Maurizio l'abbracciò. Nonostante non fosse d'accordo, rimaneva comunque vicino a sua sorella perché era questo ciò di cui lei aveva più bisogno. Gli fu immensamente grata.

"E continui lo stesso?"

"Pensavo che lo avrebbe in parte accettato, come hai fatto tu. O forse sono io ad essere egoista, a non pensare alle sue ragioni."

"Lascia perdere, sai bene che non mi è mai andato a genio. Non aveva diritto di minacciarti... Ascolta; se è questa la tua scelta allora ti aiuterò, anche con il bambino, se servirà."

"Grazie, davvero. Significa molto, per me."

"Bene... allora, nonostante manchino ancora più di cinque mesi comincio subito a pensare al tuo parto, a come organizzarci. Bisogna verificare diversi aspetti. Se dovessi cambiare idea, fammelo sapere subito. "

* * *

Il parto fu più veloce e meno doloroso del previsto. Maurizio aveva contattato un suo collega che si era preparato sui possibili rischi del parto di un bambino modificato, ne aveva già eseguiti due, e uno di essi per una delle donne che aveva contattato. Non erano molti i medici con altrettanta esperienza, non in Italia.

Alla fine del parto, Sandra non riuscì subito a vedere il figlio, un maschio, perché dovette essere sottoposto subito ad alcune analisi. Passò il tempo insieme a Maurizio, che aveva assistito il suo collega durante il parto. Aveva divorziato poco dopo la sua decisione, il marito, le aveva detto chiaramente che non avrebbe riconosciuto come figlio un essere del genere, che avesse o meno parte del suo DNA... ma, in quel momento, non le mancava la sua presenza. Si sentiva molto più tranquilla nelle mani di suo fratello, e di chi aveva accettato la sua scelta senza abbandonarla a sé stessa.
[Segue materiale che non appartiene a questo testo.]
(** Template literals: [`${n}`] for a non-negative integer. *)
Definition show_nat (n : nat) : string := NilZero.string_of_uint (Nat.to_uint n).

(** Optional payload fields ([undefined] when absent) under [if (x)]. *)
Definition truthy_opt (o : option string) : bool :=
  match o with
  | Some s => Str.truthy s
  | None => false
  end.

(** [a || b] on an optional string and a string. *)
Definition or_else (o : option string) (d : string) : string :=
  match o with
  | Some s => if Str.truthy s then s else d
  | None => d
  end.

(** ** JSON values built by [c.json] *)

Inductive Json : Type :=
| JNull
| JBool (b : bool)
| JNum (z : Z)
| JStr (s : string)
| JArr (items : list Json)
| JObj (fields : list (string * Json)).

Module J.

Fixpoint assoc (k : string) (fs : list (string * Json)) : option Json :=
  match fs with
  | [] => None
  | (k', v) :: r => if k' =? k then Some v else assoc k r
  end.

(** Property access [o.k]; [None] stands for [undefined]. *)
Definition get (k : string) (j : Json) : option Json :=
  match j with
  | JObj fs => assoc k fs
  | _ => None
  end.

Fixpoint path (ks : list string) (j : Json) : option Json :=
  match ks with
  | [] => Some j
  | k :: r => match get k j with
              | Some v => path r v
              | None => None
              end
  end.

Definition items (j : Json) : option (list Json) :=
  match j with
  | JArr l => Some l
  | _ => None
  end.

Definition opt_str (o : option string) : Json :=
  match o with Some s => JStr s | None => JNull end.

Definition opt_num (o : option Z) : Json :=
  match o with Some z => JNum z | None => JNull end.

End J.

(** ** The data model (prisma/schema.prisma) *)

Inductive TypesExercice : Type := QCM | Numerique.

Inductive TypesUtilisateur : Type := ADMIN | ELEVE | MODERATOR.

(** Enum members by name, as the Prisma client validates an enum argument. *)
Definition TypesExercice_of_string (s : string) : option TypesExercice :=
  if s =? "QCM" then Some QCM
  else if s =? "Numerique" then Some Numerique
  else None.

Definition TypesUtilisateur_of_string (s : string) : option TypesUtilisateur :=
  if s =? "ADMIN" then Some ADMIN
  else if s =? "ELEVE" then Some ELEVE
  else if s =? "MODERATOR" then Some MODERATOR
  else None.

Definition string_of_TypesExercice (t : TypesExercice) : string :=
  match t with QCM => "QCM" | Numerique => "Numerique" end.

Definition string_of_TypesUtilisateur (t : TypesUtilisateur) : string :=
  match t with ADMIN => "ADMIN" | ELEVE => "ELEVE" | MODERATOR => "MODERATOR" end.

(** [@default(ELEVE)] on [User.typesUtilisateur]. *)
Definition default_TypesUtilisateur : TypesUtilisateur := ELEVE.

Module User.
Record t : Type := mk {
  id : string;
  email : string;
  nom : option string;
  prenom : option string;
  password : string;
  dataInscription : option string;
  derniereConnexion : option Z;
  typesUtilisateur : TypesUtilisateur;
  createdAt : Z;
  updatedAt : Z;
  classesId : option string
}.
End User.

Module Classes.
Record t : Type := mk {
  id : string;
  nom : string;
  createdAt : Z;
  updatedAt : Z
}.
Definition to_json (c : t) : Json :=
  JObj [("id", JStr (id c)); ("nom", JStr (nom c));
        ("createdAt", JNum (createdAt c)); ("updatedAt", JNum (updatedAt c))].
End Classes.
Finalmente, dopo un'attesa che sembrò lunghissima, vide entrare nella stanza Giulia. Era tornata in vista dell'imminente parto di Sandra, e aveva atteso in corridoio che il bambino nascesse. "Mi hanno dato il permesso di portartelo, sai?" disse sorridendo. Teneva in mano un neonato, avvolto in una fascia che ne nascondeva il corpo. "Ti dirò che mi aspettavo un aspetto... sgradevole. Invece, non ho mai visto nulla di più tenero, te l'assicuro."
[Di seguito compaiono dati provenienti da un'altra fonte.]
Lemma complete_pairs_fst (xs ys : list cell) (x : R) :
  In x (map fst (complete_pairs xs ys)) -> In (Num x) xs.
Proof.
  revert ys. induction xs as [|a xs IH]; intros [|b ys]; simpl; try tauto.
  destruct a as [|u|s]; simpl; try (intros H; right; now apply (IH ys)).
  destruct (to_num b); simpl.
  - intros [<-|H]; [now left | right; now apply (IH ys)].
  - intros H; right; now apply (IH ys).
Qed.

(** A column whose numbers are all the same has no coefficient with any
    column. *)
Lemma pearson_constant (xs ys : list cell) (c : R) :
  (forall x, In (Num x) xs -> x = c) -> pearson xs ys = None.
Proof.
  intros H. unfold pearson.
  destruct (length (complete_pairs xs ys) <? 1)%nat; trivial.
  rewrite (ssqdm_constant c).
  - rewrite Rmult_0_l, sqrt_0.
    destruct (Req_dec_T 0 0) as [|Hne]; [reflexivity | contradiction].
  - intros x Hx. apply H. now apply complete_pairs_fst with ys.
Qed.

End RankingErrors.

(** X3.  The ranking raises [KeyError] on the target exactly when the
    target is not an [int64] or [float64] column, whatever [k]; this
    includes the [uint64] and [bool] targets that the numeric test of
    the script lets into the numeric branch. *)
Theorem corr_raises_iff (df : DataFrame) (target : string) (ct : column)
    (k : nat) :
  NoDup (columns df) ->
  getitem df target = Ok ct ->
  (corr df target k = Raise (KeyError target) <->
   dt ct <> Int64 /\ dt ct <> Float64) /\
  ((exists r, corr df target k = Ok r) <->
   dt ct = Int64 \/ dt ct = Float64) /\
  (dt ct = UInt64 \/ dt ct = Bool ->
   is_target_numeric df target = Ok true /\
   corr df target k = Raise (KeyError target)).
Proof.
  intros Hnd Hget. destruct (getitem_Ok_In _ _ _ Hget) as [Hin Hname].
  assert (dt ct <> Int64 -> dt ct <> Float64 ->
          corr df target k = Raise (KeyError target)) as Hraise.
  { intros H1 H2. apply corr_Raise. intros H.
    apply In_ranked_columns in H. destruct H as [c [Hc [Hn Hd]]].
    assert (c = ct) as ->
        by (apply NoDup_columns_inj with (df := df); congruence).
    tauto. }
  assert (dt ct = Int64 \/ dt ct = Float64 ->
          exists r, corr df target k = Ok r) as Hok.
  { intros Hd. rewrite (corr_Ok df target ct k Hnd Hget Hd). eauto. }
  split; [|split].
  - split.
    + intros Hr. split; intros E.
      * destruct (Hok (or_introl E)) as [r Hr']. congruence.
      * destruct (Hok (or_intror E)) as [r Hr']. congruence.
    + intros [H1 H2]. now apply Hraise.
  - split; [|exact Hok].
    intros [r Hr]. destruct (dt ct) eqn:E; auto;
      rewrite Hraise in Hr by (rewrite ?E; discriminate); discriminate.
  - intros Hd. split.
    + unfold is_target_numeric. rewrite Hget. cbn [bind].
      destruct Hd as [-> | ->]; reflexivity.
    + apply Hraise; destruct Hd as [E | E]; rewrite E; discriminate.
Qed.

Lemma corr_raises_iff_ledger :
  is_target_numeric Samples.ledger "account" = Ok true /\
  corr Samples.ledger "account" 10 = Raise (KeyError "account").
Proof.
  destruct (corr_raises_iff Samples.ledger "account"
              (mkColumn "account" UInt64
                 (Samples.nums [9223372036854775808; 9223372036854775809;
                                9223372036854775810]%R))
              10 NoDup_columns_ledger eq_refl) as [_ [_ H]].
  apply H. now left.
Defined.

(** X4.  When the target is an [int64] or [float64] column the ranking
    has one row for each other [int64] or [float64] column, cut to the
    first [k]: no feature twice, never the target, only features of the
    classifier's numeric list, and so never more rows than that list has
    members. *)
Theorem corr_ranking_shape (df : DataFrame) (target : string) (ct : column)
    (k : nat) :
  NoDup (columns df) ->
  getitem df target = Ok ct ->
  dt ct = Int64 \/ dt ct = Float64 ->
  exists r nf,
    corr df target k = Ok r /\
    num_features df target = Ok nf /\
    length r
    = Nat.min k (length (without target
                           (columns (select_dtypes [int64; float64] df)))) /\
    NoDup (map fst r) /\
    (forall f, In f (map fst r) -> f <> target /\ In f nf) /\
    length r <= length nf.
Proof.
  intros Hnd Hget Hdt.
  exists (head k (sort_values false
            (map (fun f =>
                    (f, match getitem df f with
                        | Ok cf => pearson (values cf) (values ct)
                        | Raise _ => None
                        end))
                 (without target
                    (columns (select_dtypes [int64; float64] df)))))),
         (without target (all_num df)).
  split; [exact (corr_Ok df target ct k Hnd Hget Hdt)|].
  split; [apply num_features_Ok|].
  set (feats := without target
                  (columns (select_dtypes [int64; float64] df))).
  set (s := map _ feats).
  assert (map fst s = feats) as Hkeys
      by (unfold s; rewrite map_map; apply map_id).
  assert (Permutation (map fst (sort_values false s)) feats) as Hperm.
  { rewrite <- Hkeys. apply Permutation_map. apply sort_Permutation. }
  assert (NoDup feats) as Hndf.
  { unfold feats. apply NoDup_without. now apply NoDup_columns_filter. }
  assert (forall f, In f feats -> f <> target /\
                                  In f (without target (all_num df)))
    as Hsub.
  { intros f Hf. unfold feats in Hf. apply In_without in Hf.
    destruct Hf as [Hf Hne]. split; [exact Hne|]. apply In_without.
    split; [|exact Hne]. apply In_ranked_columns in Hf.
    destruct Hf as [c [Hc [Hn Hd]]]. apply In_all_num. exists c. tauto. }
  assert (NoDup (map fst (head k (sort_values false s)))) as Hndr.
  { unfold head. rewrite <- firstn_map. apply NoDup_firstn.
    exact (Permutation_NoDup (Permutation_sym Hperm) Hndf). }
  assert (forall f, In f (map fst (head k (sort_values false s))) ->
                    In f feats) as Hin.
  { intros f Hf. unfold head in Hf. rewrite <- firstn_map in Hf.
    apply firstn_In in Hf. exact (Permutation_in _ Hperm Hf). }
  split; [|split; [exact Hndr|split]].
  - unfold head. rewrite length_firstn. unfold sort_values.
    rewrite sort_length. unfold s. now rewrite length_map.
  - intros f Hf. apply Hsub. now apply Hin.
  - rewrite <- (length_map fst).
    apply NoDup_incl_length; [exact Hndr|].
    intros f Hf. apply Hsub. now apply Hin.
Qed.

Lemma corr_ranking_shape_ledger :
  exists r nf,
    corr Samples.ledger "revenue" 10 = Ok r /\
    num_features Samples.ledger "revenue" = Ok nf /\
    length r = 1 /\ length nf = 2.
Proof.
  destruct (corr_ranking_shape Samples.ledger "revenue"
              (mkColumn "revenue" Float64 (Samples.nums [30; 12; 25]%R))
              10 NoDup_columns_ledger eq_refl (or_intror eq_refl))
    as [r [nf [H1 [H2 [H3 _]]]]].
  exists r, nf. repeat split; trivial.
  change (num_features Samples.ledger "revenue")
    with (Ok (A := Index) ["units"; "account"]) in H2.
  now injection H2 as <-.
Defined.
"Portalo qui," le disse. Si era preparata psicologicamente a quel momento. Fino ad allora aveva visto solo le ecografie del bambino e non aveva un idea chiara di quale aspetto potesse avere, nonostante i medici lo avessero descritto e gli fosse stata mostrata una simulazione al computer.
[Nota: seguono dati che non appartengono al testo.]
(** * YOLO-OBB streaming inference node: model and verification

    A shallow embedding of [src/yolo_detect/scripts/yolo_2d_obb.py]
    (class [YoloOBBNode]: [__init__] and [image_callback]).

    Conventions of the embedding.
    - Python floats are IEEE binary64 numbers: Rocq's primitive [float].
      The integer literals [0] that [__init__] stores in the four FPS
      attributes are embedded as the float [0]; every operation the
      source applies to them ([> 0], [* 0.9], [:.1f]) agrees on the two.
    - Everything the node calls but does not define (clock, OpenCV codec,
      the detector, the transport) is an explicit input: the detector is
      the [YOLO] object stored in the node, the rest is the per-call
      record [world].  Decoding, inference, encoding and the two
      publications either return or raise, as do the [int] cast and the
      name lookup.  The decoder raises on an empty payload; on bytes
      that are no image it returns a value that is no image ([None] in
      OpenCV), which is one of the values of the raster type here: lines
      75-80 catch only the former.  Formatting a rate and drawing text
      are total.
    - The control flow of a method body (fall through, [return], a
      propagating exception, [try]/[except]) is kept by a small monad
      over the node's attributes and the trace of emitted events. *)

From Stdlib Require Import ZArith String List Bool Floats.
From stdpp Require Import base option gmap strings pretty.
Import ListNotations.

Set Warnings "-inexact-float".
Local Open Scope string_scope.
Local Open Scope list_scope.

(** ** Exceptions and external calls *)

(** A Python exception: its class and [str(e)]. *)
Record exn := Exn { exn_class : string; exn_str : string }.

(** What a call into code outside the node does: return or raise. *)
Inductive outcome (A : Type) : Type :=
| Ok (a : A)
| Raises (e : exn).
Arguments Ok {A} a.
Arguments Raises {A} e.

(** ** Messages *)

Definition bytes := list Byte.byte.

(** Modelled from the spec: the header type (std_msgs/Header) is declared
    outside the repository; the spec describes it as an identifier plus a
    timestamp.  The node only ever copies it. *)
Record Header := { hdr_id : Z; hdr_stamp : float }.

(** sensor_msgs/CompressedImage, with the three fields the node uses. *)
Record CompressedImage := {
  ci_header : Header;
  ci_format : string;
  ci_data : bytes
}.

(** Modelled from the spec: [yolo_detect/msg/OBBDetection.msg] is not
    among the sources; the fields are those the callback assigns. *)
Record OBBDetection := {
  class_id : Z;
  class_name : string;
  score : float;
  x_center : float;
  y_center : float;
  width : float;
  height : float;
  angle : float
}.

(** Modelled from the spec: [yolo_detect/msg/OBBDetectionArray.msg] is not
    among the sources; a header and the sequence of detections. *)
Record OBBDetectionArray := {
  da_header : Header;
  detections : list OBBDetection
}.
Quando Giulia le consegnò il neonato rimase stupefatta... e sorrise. Il bambino... o forse era meglio definirlo cucciolo, non aveva nulla che potesse risultare sgradevole alla vista. Il corpo era già coperto da una fine pelliccia color crema maculata di nero, già stranamente sviluppata, così come una piccola coda che si muoveva pigramente. Al posto del visino vi era un muso, piuttosto simile a quello di un cucciolo di vero leopardo. La testa, però, era più grande, perché doveva contenere un cervello di dimensioni umane normali. Non aveva ancora denti, o zanne, come per qualsiasi altro neonato umano, e alle dita non aveva artigli, ma le avevano detto che si sarebbero sviluppati in seguito.Giulia

"Dai primi esami si direbbe perfettamente sano, nonostante... beh, nonostante i cambiamenti," Maurizio le aveva raggiunte e, curiosamente, sembrava davvero felice. Era pur sempre suo nipote, ma credeva che si sarebbe dovuto abituare all'idea. "Sono felice per te, Sandra... ti dirò che nell'aspetto lo preferisco di molto ai neonati umani," le disse, sorridendo.

Sandra non rispose, voleva solo essere felice e, almeno per un po', dimenticarsi di quello che il futuro avrebbe riservato a suo figlio. Sapeva però che gli avrebbe voluto tutto il bene di cui una madre è capace. Sarebbe bastato, a rendere la sua strana vita degna d'essere vissuta?